Fig. 4. Comparison of Rep-X-assisted ciPEs with existing prime editing systems.

a Schematic diagrams of prime editing performed by Rep-X-assisted ciPEs and PAMless-PEs at the target sites. b Comparison of prime editing efficiencies at the DMD, GFAP, and P2RY1 sites in HEK293T cells using Rep-X-assisted ciPEs and PAMless-PEs. Frequencies (mean ± s.e.m.) at DMD and GFAP sites were obtained from four biological replicates (n = 4) and three biological replicates (n = 3) at the PSMB2 site. c Schematic diagrams of prime editing performed by Rep-X-assisted ciPEs, PAMless-PEs, and twinPEs at the disease sites that are difficult to target with canonical PEs. d Comparison of prime editing efficiencies at the BRCA1 and RPE65 disease sites in HEK293T cells using Rep-X-assisted ciPEs, PAMless-PEs, and twinPEs. Frequencies (mean ± s.e.m.) were calculated from three biological replicates (n = 3). Del, deletion; dup, duplication. InDels, byproducts of random insertions and deletions. P values were obtained from two-tailed Student’s t-test: *P < 0.05, **P < 0.01, ***P < 0.001, ****P < 0.0001. Source data are provided as a Source Data file.
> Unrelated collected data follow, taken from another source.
(* ------------------------------------------------------------------ *)
(** ** Hand rows *)

Section HandRows.
Context (gen : ObjectId -> option Z).
Implicit Types (hd : list ObjectId) (r : list HandKnowledgeEntry).

Definition hand_entry_ok hd (e : HandKnowledgeEntry) : Prop :=
  hk_object e ∈ hd /\ gen (hk_object e) = Some (hk_generation e).

Definition hand_row_ok hd r : Prop :=
  (forall e, e ∈ r -> hand_entry_ok hd e) /\ StronglySorted hk_lt r.

Lemma hand_row_ok_nil hd : hand_row_ok hd [].
Proof. split; [|constructor]. intros e He. by apply not_elem_of_nil in He. Qed.

Lemma hand_row_ok_filter hd r (P : HandKnowledgeEntry -> Prop) `{!forall e, Decision (P e)} :
  hand_row_ok hd r -> hand_row_ok hd (filter P r).
Proof.
  intros [H1 H2]. split; [|by apply strongly_sorted_filter].
  intros e [_ He]%list_elem_of_filter. by apply H1.
Qed.

Lemma object_num_inj (a b : ObjectId) : object_num a = object_num b -> a = b.
Proof. destruct a, b; cbn. congruence. Qed.

Lemma learn_hand_entry_ok hd r e :
  hand_row_ok hd r -> hand_entry_ok hd e -> hand_row_ok hd (learn_hand_entry e r).
Proof.
  intros [H1 H2] He. unfold learn_hand_entry. case_decide as Hin; [done|]. split.
  - intros e' He'. rewrite merge_sort_Permutation in He'.
    apply elem_of_app in He' as [?| ->%list_elem_of_singleton]; [by apply H1|done].
  - apply (merge_sort_strict (fun e => object_num (hk_object e))); [done|].
    rewrite map_app. cbn. apply NoDup_app. split_and!.
    + by apply (strict_NoDup (fun e => object_num (hk_object e))).
    + intros z (a & -> & Ha)%list_elem_of_fmap E%list_elem_of_singleton. apply Hin.
      apply object_num_inj in E. rewrite <- E. by apply list_elem_of_fmap_2.
    + apply NoDup_singleton.
Qed.

(** Learning never forgets, and the entry is known afterwards. *)
Lemma learn_hand_entry_elem e r x :
  x ∈ map hk_object (learn_hand_entry e r) <-> x ∈ map hk_object r \/ x = hk_object e.
Proof.
  unfold learn_hand_entry. case_decide as Hin.
  { split; [by left|]. by intros [?| ->]. }
  rewrite merge_sort_Permutation, map_app, elem_of_app. cbn [map].
  by rewrite list_elem_of_singleton.
Qed.
End HandRows.

Lemma hand_row_ok_ext gen gen' hd hd' r :
  hand_row_ok gen hd r ->
  (forall e, e ∈ r -> hand_entry_ok gen hd e ->
     hk_object e ∈ hd' /\ gen' (hk_object e) = gen (hk_object e)) ->
  hand_row_ok gen' hd' r.
Proof.
  intros [H1 H2] H. split; [|done]. intros e He.
  destruct (H e He (H1 e He)) as [? Hg]. destruct (H1 e He) as [_ ?].
  split; [done|]. by rewrite Hg.
Qed.

(* ------------------------------------------------------------------ *)
(** ** Anchored entries *)

Section Anchor.
Context {V4 Rest : Type}.
Implicit Types s : GameState V4 Rest.

Lemma enumerate_from_cons {A} start (x : A) l :
  enumerate_from start (x :: l) = (start, x) :: enumerate_from (S start) l.
Proof.
  unfold enumerate_from. cbn. rewrite Nat.add_0_r. f_equal. apply imap_ext.
  intros i y _. cbn. f_equal. lia.
Qed.

(** Entries of live cards at positions from [start]. *)
Lemma anchor_entries_some s start l :
  (forall id, id ∈ l -> is_Some (generation_of s id)) ->
  exists new, anchor_entries s (enumerate_from start l) = Some new /\
    Forall2 (fun pid e => position e = as_u32 (fst pid) /\ lk_object e = snd pid
                          /\ generation_of s (snd pid) = Some (lk_generation e))
      (enumerate_from start l) new.
Proof.
  revert start. induction l as [|id l IH]; intros start H; [by exists []|].
  rewrite enumerate_from_cons. destruct (IH (S start)) as (new & E & F).
  { intros ??. apply H. by right. }
  destruct (H id) as [g Eg]; [by left|].
  exists (MkLibraryEntry (as_u32 start) id g :: new). split.
  - unfold anchor_entries in *. cbn. rewrite Eg. cbn. by rewrite E.
  - by constructor.
Qed.

Lemma anchored_ok s lib start l new :
  fits lib -> start + length l <= length lib ->
  (forall i id, l !! i = Some id -> lib !! (start + i) = Some id) ->
  anchor_entries s (enumerate_from start l) = Some new ->
  (forall id, id ∈ l -> is_Some (generation_of s id)) ->
  (forall e, e ∈ new -> entry_ok (generation_of s) lib e /\ start <= place e < start + length l)
  /\ map position new = map Z.of_nat (seq start (length l)).
Proof.
  intros Hfit Hlen Hl E Hg. destruct (anchor_entries_some s start l Hg) as (new' & E' & F).
  assert (new' = new) as -> by congruence. clear E E' Hg.
  revert start Hlen Hl new F. induction l as [|id l IH]; intros start Hlen Hl new F.
  { unfold enumerate_from in F. cbn in F. inversion F. split; [|done].
    intros e He. by apply not_elem_of_nil in He. }
  rewrite enumerate_from_cons in F.
  apply Forall2_cons_inv_l in F as (e & new1 & (Ep & Eo & Eg) & F & ->). cbn in *.
  destruct (IH (S start)) with new1 as [A P]; [lia| |done|].
  { intros i x Hx. rewrite <- (Hl (S i) x Hx). f_equal. lia. }
  rewrite as_u32_small in Ep by (unfold fits in Hfit; lia). split.
  - intros e' [->|He']%elem_of_cons.
    + unfold entry_ok, place. rewrite Ep, Eo, Nat2Z.id. split_and!; [lia| |done|lia..].
      rewrite <- (Hl 0 id eq_refl). f_equal. lia.
    + destruct (A e' He') as [? ?]. split; [done|]. lia.
  - by rewrite Ep, P.
Qed.

Lemma seq_positions_NoDup start n : NoDup (map Z.of_nat (seq start n)).
Proof. apply NoDup_fmap_2; [intros ???; lia|apply NoDup_seq]. Qed.
End Anchor.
Fig. 5. Off-target effects of circular RNA-mediated inverse prime editors.

a Mutation frequencies achieved using ciPEs at three on-target and 26 off-target sites identified by Cas-OFFinder for GFAP, HEK4, and DMD in HEK293T cells. b Mutation frequencies achieved using Rep-X-assisted ciPEs at three on-target and 26 off-target sites identified by Cas-OFFinder for GFAP, HEK4, and DMD in HEK293T cells. Frequencies (mean ± s.e.m.) in a, b were calculated from three biological replicates (n = 3). The sequences in the red box represent similar primer binding sequences downstream of the cleavage site between on-target and off-target at the HEK4 target site. Del, deletion. InDels, byproducts of random insertions and deletions. Source data are provided as a Source Data file.